Meno risorse e maggiori tickets
Dinanzi a questa situazione, il Governo risponde con la riduzione della spesa destinata al servizio sanitario e – addirittura! – l’innalzamento del ticket mediante la previsione di un “super ticket”. Ciò è stato denunciato dalla Commissione Sanità del Senato che il 2 ottobre scorso, dando il suo parere sullo schema di “Documento di economia e finanza” ha scritto:

  • che in base alle previsioni di bilancio il rapporto tra spesa sanitaria e PIL nominale passerebbe dal 6,65% del 2017 al 6,5% del 2018, con una riduzione sostanziale al di là di un maggior stanziamento di soli 930 milioni di euro;
  • che ciò va in contrasto con quanto approvato l’anno precedente il cui documento di economia e finanza stabiliva di dover attuare “interventi atti ad allineare progressivamente la spesa italiana in rapporto il PIL a quella europea”;
  • che occorre rivedere la complessa materia della “tax expenditure” allo scopo di riformare il sistema di compartecipazione alle spese sanitarie (ticket) considerato il peso non indifferente che comporta per i cittadini, e si ritiene che vada abolito il cosiddetto “superticket” sulle prestazioni specialistiche.

Rimedi costosi ed umilianti
In questo quadro generale, gli anziani e le loro famiglie sono costretti a provvedere da soli e sono due i principali metodi con cui sopperiscono all’assenza d’interventi dello Stato:

  • o mediante l’assunzione di un’assistente, chiamata genericamente “badante” ma che in realtà dovrebbe essere un’”operatrice socio assistenziale” (OSA) la quale però è costosa (almeno dieci euro l’ora) sia per la retribuzione che per i contributi;
  • o mediante il ricovero in una casa di riposo.
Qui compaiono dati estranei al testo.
(** At the example store: a new "joy" pattern of confidence 0.6 goes after
    the stored "a" and "d" of that confidence. *)
Lemma added_pattern_example :
  let '(h0, r0) := findMatchingPatterns example_profile example_query example_store in
  let '(h1, p1) :=
    addEmotionalPattern (example_pattern "" "joy" 0.5 0.6) "n1" 60 example_profile h0 in
  let '(h2, r) := findMatchingPatterns p1 example_query h1 in
  List.map id (deref h2 r0) = ["b"; "a"; "d"] /\
  List.map id (deref h2 r) = ["b"; "a"; "d"; "n1"].
Proof.
  pose proof (added_pattern_ranks_after_its_equals
                (example_pattern "" "joy" 0.5 0.6) "n1" 60 example_profile example_query
                example_store example_patterns eq_refl) as H.
  cbn zeta in H.
  destruct (findMatchingPatterns example_profile example_query example_store) as [h0 r0] eqn:E0.
  destruct (addEmotionalPattern _ _ _ _ h0) as [h1 p1] eqn:E1.
  destruct (findMatchingPatterns p1 _ h1) as [h2 r] eqn:E2.
  destruct H as (Hsnap & _).
  rewrite Hsnap.
  vm_compute in E0. injection E0 as <- <-.
  vm_compute in E1. injection E1 as <- <-.
  vm_compute in E2. injection E2 as <- <-.
  split; vm_compute; reflexivity.
Defined.

(** exportProfile(true) and getProfile() hand out the profile's own pattern
    array, not a copy: a pattern added afterwards shows in what was
    exported. *)
Theorem export_shares_the_fingerprint (pattern : EmotionalPattern) (uuid : string) (now : Z)
    (p : GenesisProfile) (h : Heap) (stored : list EmotionalPattern) :
  h !! emotionalFingerprint p = Some stored ->
  let exported := exportProfile true p in
  let copy := getProfile p in
  let '(h1, p1) := addEmotionalPattern pattern uuid now p h in
  (exists arr, o_emotionalFingerprint exported = Some arr /\
               deref h arr = stored /\
               deref h1 arr = stored ++ [stampPattern pattern uuid now]) /\
  deref h1 (emotionalFingerprint copy) = stored ++ [stampPattern pattern uuid now].
Proof.
  intros Hfp. unfold addEmotionalPattern. rewrite (push_lookup _ _ _ _ Hfp). cbn zeta.
  unfold getProfile, deref. split.
  - exists (emotionalFingerprint p). rewrite lookup_insert_eq, Hfp. repeat split.
  - rewrite lookup_insert_eq. reflexivity.
Qed.

Lemma export_shares_example :
  let exported := exportProfile true example_profile in
  let '(h1, p1) :=
    addEmotionalPattern (example_pattern "" "joy" 0.5 0.6) "n1" 60
                        example_profile example_store in
  exists arr, o_emotionalFingerprint exported = Some arr /\
              List.map id (deref h1 arr) = ["a"; "b"; "c"; "d"; "e"; "n1"].
Proof.
  pose proof (export_shares_the_fingerprint
                (example_pattern "" "joy" 0.5 0.6) "n1" 60 example_profile example_store
                example_patterns eq_refl) as H.
  cbn zeta in H.
  destruct (addEmotionalPattern _ _ _ _ _) as [h1 p1].
  destruct H as [(arr & He & _ & Hd) _].
  exists arr. split; [exact He|]. rewrite Hd. reflexivity.
Defined.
In questo caso, oltre alla spesa ingente, poiché sono assai poche le “residenze sanitarie assistenziali” (RSA) gestite dalle ASL, si ricorre a quelle private, che negli ultimi anni sono sorte a dismisura. Ma spesso queste case di riposo private sono mal gestite: locali poco adatti; personale insufficiente e non qualificato; assenza di assistenza medica. Oltre a ciò, vi sono anche casi autentici di criminali che speculano sulle condizioni precarie degli anziani, causandone a volte la morte: la cronaca nera ci racconta spesso episodi del genere. Esse dovrebbero essere autorizzate e controllate dalle Regioni, cosa che non avviene quasi mai.

Il ruolo del Sindacato
Il Sindacato deve farsi carico di questi problemi ed i livelli d’intervento sono essenzialmente due:

  • quello politico, intervenendo sul Parlamento affinché aumenti la spesa sanitaria, diminuisca od elimini i tickets per gli anziani anche superando i limiti reddituali esistenti, introduca norme di consistenti agevolazioni fiscali per fronteggiare le maggiori spese di cura che comunque un anziano sopporta, stabilire la detrazione dal reddito del costo dell’assistente domiciliare (la “badante”);
  • quello locale ed amministrativo, intervenendo presso le Regioni – cui è demandata la gestione del servizio sanitario – per istituire corsie preferenziali per le visite specialistiche e le analisi, potenziare i servizi di assistenza domiciliare integrata o programmata, ampliare il numero delle RSA, e soprattutto controllare accuratamente – servendosi anche della Guardia di Finanza e dei Carabinieri – la gestione delle numerose Case di Riposo private.

In questi compiti, è opportuna una collaborazione tra i sindacati dei pensionati, dei medici e della sanità d’intesa con la segreteria generale della Confederazione al fine di meglio realizzare interventi a favore dei nostri connazionali anziani.